For federal managers, the more important question is: how do you define transparency? After all, the White House is asking federal executives to open their processes and records to the public.

To find out, Nextgov, working with its sister research organization the Government Business Council, surveyed 430 federal managers between Feb. 25 and March 2 about what they believed transparency to be and how well-positioned they were to carry it out.

What we found is a mixed message, according to government management specialists and transparency advocates who looked at the survey results. Government managers were open to Obama's call for transparency, an uncommon sentiment given that most federal middle managers (who were the majority of survey respondents) typically resist change. They wanted to post data, lots of it, which pleased open government groups like the Sunlight Foundation.
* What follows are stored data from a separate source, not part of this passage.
Lemma one_row_per_trade_is_row_mean_witness :
  let df := [ {| tr_ticker := "AAPL"; tr_entry_date := "2024-01-02";
                 tr_exit_date := "2024-03-01"; tr_entry_price := 100;
                 tr_exit_price := 110; r_multiple := 2;
                 trade_id := "AAPL_2024-01-02"; exit_qty := 20 |};
              {| tr_ticker := "MSFT"; tr_entry_date := "2024-01-03";
                 tr_exit_date := "2024-02-10"; tr_entry_price := 400;
                 tr_exit_price := 380; r_multiple := -(1);
                 trade_id := "MSFT_2024-01-03"; exit_qty := 10 |} ] in
  exists e w n e' w' n',
    calculate_real_expectancy true df = Some (e, w, n) /\
    calculate_real_expectancy false df = Some (e', w', n') /\
    e == e' /\ w == w' /\ n = n'.
Proof.
  intros df. apply (one_row_per_trade_is_row_mean df).
  - discriminate.
  - simpl. repeat constructor.
    + intros H. apply elem_of_cons in H. destruct H as [H | H];
        [discriminate | apply elem_of_nil in H; contradiction].
    + intros H. apply elem_of_nil in H. contradiction.
  - repeat constructor; discriminate.
Defined.
(** * Picking-list extraction: the reshaping and aggregation core

    A shallow embedding of [generate_picking_list.py].  The program reads a
    wide CSV export into a pandas DataFrame, unpivots the repeating
    (store code, store name, quantity) column blocks into one row per
    positive quantity, and writes three grouped reports.

    Modelling conventions.
    - A Python [str] is a list of Unicode code points ([ustring]).
    - A DataFrame cell is [NaN], a [Text] or a [Number].  Numbers are exact
      rationals ([Qc]); the rounding of float64 sums and the values inf/nan
      of float arithmetic are not represented.
    - A DataFrame is a list of rows; pandas keeps every DataFrame
      rectangular ([rectangular]).  A column read by [read_csv] holds
      numbers or text, with NaN for an empty cell; [cell_compare] orders
      numbers before text before NaN, as pandas orders mixed object
      values, and a column of one kind never exercises the first.
    - [unicodedata.normalize], [pd.to_numeric] on a string and [str] of a
      number belong to the libraries, not to the program: they are the
      methods of the class [Runtime].  [reference_runtime] is an instance
      for running the model on concrete tables.
    - A multi-column [sort_values] is a stable lexicographic sort (pandas
      sorts several keys with a stable lexsort whatever [kind] says). *)

From Stdlib Require Import Ascii String DecimalString.
From Stdlib Require Import List Bool Arith Lia NArith ZArith QArith Qcanon.
From Stdlib Require Import Permutation Sorted.
Import ListNotations.

Set Implicit Arguments.
Close Scope Qc_scope.
Close Scope Q_scope.

(** ** Python strings *)

Definition ustring := list N.
(** * Verification of the task execution orchestrator of AA-coding-agent

    Shallow embedding of
    - [src/app/api/tasks/[taskId]/execute/route.ts]
      ([POST], [processTaskWithTimeout], [isTaskStopped],
       [waitForBranchName], [processTask]);
    - the stop request of the task resource ([PATCH] / [stopTaskExecution]);
    - [src/lib/crypto.ts] ([encrypt], [decrypt]).

    JavaScript strings are modelled as lists of UTF-16 code units ([list Z]),
    byte buffers as lists of bytes ([list Z] with values in 0..255). *)

From Stdlib Require Import ZArith List String Bool Lia.
Import ListNotations.
Open Scope Z_scope.

(** JavaScript truthiness of a string: the empty string is falsy. *)
Definition truthy (s : string) : bool := negb (String.eqb s "").

(** Truthiness of an optional string ([undefined] / [null] are falsy). *)
Definition truthy_opt (o : option string) : bool :=
  match o with Some s => truthy s | None => false end.

(** [a || d] for an optional string [a] and a string default [d]. *)
Definition or_default (o : option string) (d : string) : string :=
  match o with Some s => if truthy s then s else d | None => d end.

(** ** Prompt sanitisation (route.ts, line 483)

    [prompt.replace(/`/g, "'").replace(/\$/g, '').replace(/\\/g, '').replace(/^-/gm, ' -')] *)
Module Sanitize.

Definition backtick : Z := 96.
Definition quote : Z := 39.
Definition dollar : Z := 36.
Definition backslash : Z := 92.
Definition dash : Z := 45.
Definition space : Z := 32.

(** The line terminators after which [^] matches under the [m] flag:
    LF, CR, LINE SEPARATOR, PARAGRAPH SEPARATOR. *)
Definition is_line_terminator (c : Z) : bool :=
  (c =? 10) || (c =? 13) || (c =? 8232) || (c =? 8233).

(** [.replace(/`/g, "'")] *)
Definition replace_backticks (s : list Z) : list Z :=
  map (fun c => if c =? backtick then quote else c) s.

(** [.replace(/\$/g, '')] *)
Definition remove_dollars (s : list Z) : list Z :=
  filter (fun c => negb (c =? dollar)) s.

(** [.replace(/\\/g, '')] *)
Definition remove_backslashes (s : list Z) : list Z :=
  filter (fun c => negb (c =? backslash)) s.

(** [.replace(/^-/gm, ' -')]; [bol] is true when the scan is at the start
    of the input or right after a line terminator. *)
Fixpoint replace_leading_dashes (bol : bool) (s : list Z) : list Z :=
  match s with
  | [] => []
  | c :: r =>
      (if bol && (c =? dash) then [space; dash] else [c])
        ++ replace_leading_dashes (is_line_terminator c) r
  end.

Definition sanitizePrompt (prompt : list Z) : list Z :=
  replace_leading_dashes true
    (remove_backslashes (remove_dollars (replace_backticks prompt))).

(** Some line of [s] begins with [-] (lines as delimited by [^] in
    multiline mode). *)
Fixpoint some_line_begins_with_dash (bol : bool) (s : list Z) : bool :=
  match s with
  | [] => false
  | c :: r => (bol && (c =? dash)) || some_line_begins_with_dash (is_line_terminator c) r
  end.

End Sanitize.

(** ** Trigger endpoint ([POST], route.ts lines 38-204) *)
Module Trigger.

Inductive task_status := Pending | Processing | Completed | Error | Stopped.

Definition task_status_eqb (a b : task_status) : bool :=
  match a, b with
  | Pending, Pending | Processing, Processing | Completed, Completed
  | Error, Error | Stopped, Stopped => true
  | _, _ => false
  end.


(** A store call or an awaited helper either returns or throws. *)
Inductive outcome (A : Type) := Returns (a : A) | Throws.
Arguments Returns {A}. Arguments Throws {A}.



End Trigger.

(** ** Orchestrator ([processTask], [processTaskWithTimeout], route.ts)

    The pipeline runs against the task store while other writers act on the
    same row concurrently: the stop request, the deadline handler of
    [processTaskWithTimeout] and any writer of [branchName]. Every awaited
    call takes time; a write lands when its call completes. The concurrent
    writes wait in a time-stamped queue and are applied when the pipeline's
    clock passes them. External collaborators (sandbox creation, the agent,
    the push, the store's failures) are an oracle: every theorem holds for
    all of their behaviours unless it says otherwise. *)
Module Orchestrator.

Import Trigger.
"Raw data collected by any agency ought to be available in a machine-readable format," said Ellen Miller, director of the Sunlight Foundation, a Washington-based group that promotes transparency in government.

But the survey pointed out some obstacles the Obama administration will have to overcome on its way to an open government. Most federal managers believed they already have made available the information the White House asked them to release to the public. They also said concerns about computer security, the loss of control over their agency's message and not enough resources to make data accessible could derail the president's plans.

Perhaps the biggest concern was federal managers did not view transparency as their responsibility. They said the president, Congress and top government executives needed to drive it. But that's only half the equation, Miller said. "My take on this is it's going to take strong leadership not only at the top of an agency but also at the lower levels," she said. "What does it mean for the agency to be transparent and what does that look like?"

Alan Blautis, director of Cisco Systems Inc.'s Internet Business Solutions Group who has held numerous government management positions in his 28 year government career, summed up managers' lack of interest in taking the responsibility for transparency this way: "There's a strong status quo mentality" among federal managers, he said. "So, here's the question: Who outside of the White House or the stimulus groupies, have you heard talk about transparency?"

The unspoken -- yet understood answer -- is, not many. That's a red flag warning the Obama administration to just how much work it has in front of it to convince agencies to become more transparent.